Archive for the ‘Business Continuity’ Category

Hi folks,

This time I have decided to share our best practices material for SharePoint. Yes, I know, some of you SharePoint savvies would question its meaning. as SharePoint is SOOO broad and infrastructure is just one pillar. TRUE! however its the foundation, and as such you have to invest there first before building your service consisting of web applications, sites, web parts, workflows, dashboards and…. you get the idea 🙂

So here’s a summary of the presentation attached, James Baldwin and myself presented back at EMC World 2011 in Vegas.

I’ve also added a lot of links and references for you to find the technical material necessary to accomplish plan and deployment activities.

Please feel free to comment as I would love to get your feedback as for what works/doesn’t work  in your environment.

Servers and Virtualization

Virtualizing SharePoint servers has the same benefits as any other application and/or database servers in your datacenter. but there’s actually more than “just”:

  • Consolidation – Achieve 2-10x consolidation ratio, especially for larger deployments
  • Performance – Improved front end performance with more, smaller WFEs rather than few large WFEs.
  • Maintenance – Live migration of virtual machines (VMware vMotion, Hyper-V Quick/Live Migration)
  • Load Balancing – Maximized overall performance with balanced HW utilization across the farm (VMware DRS, SCVMM PRO)

Aside from all those obvious benefits, there are couple that stand out in distributed configurations like SharePoint:

  • Availability – VM based protection for SharePoint provides HOMOGENOUS availability (VMware HA, WSFC)
  • Business Continuity – Simplified DR management (vCenter Site Recovery Manager, Cluster Enabler)

Virtualization has been fully supported by Microsoft since the launch of SVVP (Server Virtualization Validation Program) in 2008.

SharePoint is a perfect candidate for horizontal scaling. meaning scaling out server roles as more resources required.
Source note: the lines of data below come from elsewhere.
(* ===== verification/Client.v ===== *)
(** * [SimpleClient.java]: the requests

    The bytes each method of the client puts into its buffer before the write
    loop.  [Request] names a call of one of the data methods, [encode] its bytes:
    the canonical requests of the protocol, against which the server's parser is
    proved. *)

From S2P Require Import Prelude.
From S2P Require Import Memory.
From S2P Require Import Java.
From S2P Require Import Utils.
From S2P Require Import Command.
From S2P Require Import CommandParse.

Definition SPACE : bytes := [SP].

(** The keys separated by single spaces:
    [for (i...) { buf.put(keys[i]); if (i < numKeys - 1) buf.put(SPACE[0]); }] *)
Fixpoint put_keys (keys : list bytes) : bytes :=
  match keys with
  | [] => []
  | [k] => k
  | k :: keys => k ++ SPACE ++ put_keys keys
  end.

Definition client_get (keys : list bytes) : bytes := str "get" ++ SPACE ++ put_keys keys ++ CRLF.
Definition client_gets (keys : list bytes) : bytes := str "gets" ++ SPACE ++ put_keys keys ++ CRLF.
Definition client_gat (expire : Z) (keys : list bytes) : bytes :=
  str "gat" ++ SPACE ++ Long_toString expire ++ SPACE ++ put_keys keys ++ CRLF.
Definition client_gats (expire : Z) (keys : list bytes) : bytes :=
  str "gats" ++ SPACE ++ Long_toString expire ++ SPACE ++ put_keys keys ++ CRLF.

(** [ SPACE noreply], when asked for. *)
Definition put_noreply (noreply : bool) : bytes := if noreply then SPACE ++ NOREPLY else [].

(** The generic store command; [cas] is an [OptionalLong]. *)
Definition client_store (cmd key value : bytes) (flags expire : Z) (noreply : bool)
    (cas : option Z) : bytes :=
  cmd ++ SPACE ++ key ++ SPACE ++ Long_toString flags ++ SPACE ++ Long_toString expire
    ++ SPACE ++ Long_toString (zlen value)
    ++ (match cas with Some c => SPACE ++ Long_toString c | None => [] end)
    ++ put_noreply noreply ++ CRLF ++ value ++ CRLF.

Definition client_set key value flags expire noreply : bytes :=
  client_store (str "set") key value flags expire noreply None.
Definition client_add key value flags expire noreply : bytes :=
  client_store (str "add") key value flags expire noreply None.
Definition client_replace key value flags expire noreply : bytes :=
  client_store (str "replace") key value flags expire noreply None.
Definition client_append key value flags expire noreply : bytes :=
  client_store (str "append") key value flags expire noreply None.
Definition client_prepend key value flags expire noreply : bytes :=
  client_store (str "prepend") key value flags expire noreply None.
Definition client_cas key value flags expire noreply cas : bytes :=
  client_store (str "cas") key value flags expire noreply (Some cas).

Definition client_delete (key : bytes) (noreply : bool) : bytes :=
  str "delete" ++ SPACE ++ key ++ put_noreply noreply ++ CRLF.
Definition client_touch (key : bytes) (expire : Z) (noreply : bool) : bytes :=
  str "touch" ++ SPACE ++ key ++ SPACE ++ Long_toString expire ++ put_noreply noreply ++ CRLF.
Definition client_incr (key : bytes) (value : Z) (noreply : bool) : bytes :=
  str "incr" ++ SPACE ++ key ++ SPACE ++ Long_toString value ++ put_noreply noreply ++ CRLF.
Definition client_decr (key : bytes) (value : Z) (noreply : bool) : bytes :=
  str "decr" ++ SPACE ++ key ++ SPACE ++ Long_toString value ++ put_noreply noreply ++ CRLF.

Definition client_shutdown : bytes := str "shutdown" ++ CRLF.

(** ** Requests *)

Inductive Request : Type :=
  | RStore (v : StorageVerb) (key value : bytes) (flags expire : Z) (noreply : bool) (cas : Z)
  | RGet (v : RetrievalVerb) (expire : Z) (keys : list bytes)
  | RIncr (key : bytes) (value : Z) (noreply : bool)
  | RDecr (key : bytes) (value : Z) (noreply : bool)
  | RTouch (key : bytes) (expire : Z) (noreply : bool)
  | RDelete (key : bytes) (noreply : bool).

Definition encode (r : Request) : bytes :=
  match r with
  | RStore SET k v f e n _ => client_set k v f e n
  | RStore ADD k v f e n _ => client_add k v f e n
  | RStore REPLACE k v f e n _ => client_replace k v f e n
  | RStore APPEND k v f e n _ => client_append k v f e n
  | RStore PREPEND k v f e n _ => client_prepend k v f e n
  | RStore CAS k v f e n c => client_cas k v f e n c
  | RGet GET _ ks => client_get ks
  | RGet GETS _ ks => client_gets ks
  | RGet GAT e ks => client_gat e ks
  | RGet GATS e ks => client_gats e ks
  | RIncr k v n => client_incr k v n
  | RDecr k v n => client_decr k v n
  | RTouch k e n => client_touch k e n
  | RDelete k n => client_delete k n
  end.

(** A key the text protocol can carry. *)
Definition key_ok (k : bytes) : Prop := k <> [] /\ Forall plain k.

(** The requests the protocol can express: well-formed keys, unsigned 32-bit
    flags, [long] numbers, a value whose length is an [int]. *)
Definition request_ok (r : Request) : Prop :=
  match r with
  | RStore _ k v f e _ c =>
      key_ok k /\ 0 <= f <= 4294967295 /\ in_long e /\ in_long c /\ zlen v <= INT_MAX
  | RGet _ e ks => ks <> [] /\ Forall key_ok ks /\ in_long e
  | RIncr k v _ | RDecr k v _ => key_ok k /\ in_long v
  | RTouch k e _ => key_ok k /\ in_long e
  | RDelete k _ => key_ok k
  end.

#[export] Instance plain_dec c : Decision (plain c).
Proof. unfold plain. apply _. Defined.
#[export] Instance key_ok_dec k : Decision (key_ok k).
Proof. unfold key_ok. apply _. Defined.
You would actually get some performance benefits when Web servers (front/back end) are broken into multiple instances by scaling out rather up, utilizing same hardware resources. In many other cases I find that working for the application and SQL server roles too.

Don’t get intimidated by the hypervisor overhead (<10%), again you can always distribute content databases using multiple SQL instances, Partition Index across multiple Crawl/Index servers. all servers roles in SharePoint 2010 can scale out!

Some would recommend to consider leaving index and/or SQL physical, we have proved so many times that ALL server roles can be virtualized without any problem while balancing processing (CPU) pressure  (I wouldn’t be that worried with I/O throughput) with multiple virtual machines. Microsoft general recommendation to dedicate at least 8 physical cores for a medium sized farm is very generic and I don’t see that as a showstopper. if you take that guidance literally I would suggest to wait for the next rev. of vSphere (very soon) and Hyper-V (later this/next year) which would present up to 32 vCPU support.

  • Plan for USER LOAD peaks and not for systematic peaks. from what we have observed in lab tests and actual customer data, SharePoint’s regular timer jobs are responsible for most of the I/O and CPU peaks.

    Virtual SharePoint farm - Reference Architecture

The configuration above supported more than 20,000 users with 10% concurrency using only three Dell R910 ESX cluster.

Storage Planning

Of course you would have to plan for performance and not capacity in most cases; definitely for SharePoint farms in a production environments. before getting into details, here’s a good picture of where SharePoint data is located:

For a complete list of all databases installed with SharePoint goto Database types and descriptions (SharePoint Server 2010)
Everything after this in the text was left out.